Quinoxaline 1,4-dioxides (QdNOs) are synthetic agents with a wide range of biological activities. However, the mechanism of DNA damage mediated by QdNOs is far from clear. Five classical QdNOs, quinocetone (QCT), mequindox (MEQ), carbadox (CBX), olaquindox (OLA), and cyadox (CYA), were used to investigate the genotoxicity of QdNOs. The deoxidation rate of QdNOs was presumed to play a role in their genotoxicity. Deoxidation rates of QdNOs in both rat and pig liver microsomes were investigated using LC/MS-IT/TOF, and their relative quantification was achieved with HPLC. To reveal the relationships between the deoxidation rate and genotoxicity, cell damage, oxidative stress, and DNA damage were detected. Under low oxygen conditions, the rank order of the desoxy and bidesoxy rates in rat and pig liver microsomes was QCT < CBX < MEQ < OLA < CYA and QCT < MEQ < CBX < OLA < CYA, respectively. Only desoxy-quinoxalines were detected under aerobic conditions. The concentrations of deoxidized metabolites under low oxygen conditions were at least 6 times higher than those under aerobic conditions. In rats, porcine primary hepatocytes, and HepG2 cells, oxidative stress indices and DNA damage showed inverse relationships with the deoxidation rate, indicating that the deoxidation rate of QdNOs, especially bidesoxy rates, might play a critical role in mediating their ability to promote DNA damage. These results indicated that faster deoxidation of QdNOs results in lower DNA-damage-induced toxicity. Our results shed new light on the prevention of DNA damage mediated by QdNOs and help to understand the relationships among the chemical structures, metabolism, and DNA damage of QdNOs.
喹喔啉 1,4 - 二氧化物(QdNOs)是具有广泛生物活性的合成剂。
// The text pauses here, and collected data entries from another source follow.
(** * geo_to_hca.utils.sra_utils: requests to the NCBI SRA database and eutils

    A shallow embedding of [geo_to_hca/utils/sra_utils.py].  Python values
    decoded from JSON are an inductive type, exceptions are an inductive type,
    and the functions of the module run in a small state-and-exception monad
    whose state holds the network, the store of [xml.etree] elements and the
    log of the effects performed so far ([sleep] and HTTP requests). *)

From Stdlib Require Import ZArith QArith Ascii Bool Lia.
From stdpp Require Import base strings list gmap.

Local Open Scope Z_scope.
Set Warnings "-register-all".

(** ** Python values *)

(** The values [Response.json()] can produce.  A [JDict] lists its items in
    insertion order, which is the order of [dict.values()]; the decoder
    leaves one item per key.  Every JSON number behaves alike in this module
    (it is never iterated, subscripted or searched without a [TypeError]),
    so an integer payload is enough. *)
Inductive json : Type :=
| JNull                                   (* None *)
| JBool (b : bool)
| JNum (n : Z)
| JStr (s : string)
| JList (l : list json)
| JDict (d : list (string * json)).

(** An HTTP response as the module reads it: [status_code] and [content]. *)
Record response : Type := mkResponse {
  status_code : Z;
  content : string
}.

(** The second argument of [NotFoundSRA]: a list of accessions for the run and
    accession requests, one string for the bioproject and pubmed requests. *)
Inductive accessions_arg : Type :=
| AccList (l : list string)
| AccStr (s : string).
(** X10: within the preconditions, the returned cost is at most the cost
    of any walk from the source to the destination when that walk is
    charged the transfer penalty at every edge: what the per-station table
    can lose against the cheapest route is bounded by the transfers. *)
Theorem dijkstra_cost_upper_bound {Q : PQueue} {QL : PQueueLaws Q} :
  forall (g : Graph) (source dest : string) (p W : Z) (fuel : nat)
         (es : list Edge) (c : Z) (it : list (string * string)) (g' : Graph),
    costs_within W g = true -> 0 <= W -> 0 <= p ->
    (Z.of_nat (size g) + 1) * (W + p) < INT_MAX ->
    is_Some (g !! dest) \/ dest = source ->
    is_walk g source es dest ->
    dijkstra fuel g source dest p = Some ((c, it), g') ->
    it <> [] /\ c <= padded_cost p es.
Proof.
  intros g source dest p W fuel es c it g' Hc HW Hp Hb Hd Hw Hrun.
  destruct (dijkstra_least g source p W p Hc HW Hp Hb Hp
              (transfers_within_penalty p g Hp) dest (enough_fuel g source)
              es Hd Hw (le_n _))
    as (c0 & it0 & g0 & es' & Hr & Hw' & -> & -> & Hle).
  assert (Heq := dijkstra_fuel_agree _ _ _ _ _ _ _ _ Hrun Hr).
  by simplify_eq.
Qed.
然而,QdNOs介导的DNA损伤机制尚不清楚。使用五种经典的QdNOs,喹烯酮(QCT)、乙酰甲喹(MEQ)、卡巴氧(CBX)、喹乙醇(OLA)和喹赛多(CYA),来研究QdNOs的遗传毒性。推测QdNOs的脱氧率在其遗传毒性中起作用。使用液相色谱/质谱 - 离子阱/飞行时间质谱(LC/MS - IT/TOF)研究了QdNOs在大鼠和猪肝微粒体中的脱氧率,并通过高效液相色谱(HPLC)实现了它们的相对定量。为了揭示脱氧率与遗传毒性之间的关系,检测了细胞损伤、氧化应激和DNA损伤。在低氧条件下,大鼠和猪肝微粒体中脱氧和双脱氧率的排序分别为QCT < CBX < MEQ < OLA < CYA和QCT < MEQ < CBX < OLA < CYA。在有氧条件下仅检测到脱氧喹喔啉。低氧条件下脱氧代谢物的浓度比有氧条件下至少高6倍。在大鼠、猪原代肝细胞和HepG2细胞中,氧化应激指标和DNA损伤与脱氧率呈负相关,表明QdNOs的脱氧率,尤其是双脱氧率,可能在介导其促进DNA损伤的能力中起关键作用。这些结果表明,QdNOs更快的脱氧导致较低的DNA损伤诱导毒性。我们的结果为预防QdNOs介导的DNA损伤提供了新的线索,并有助于理解QdNOs的化学结构、代谢和DNA损伤之间的关系。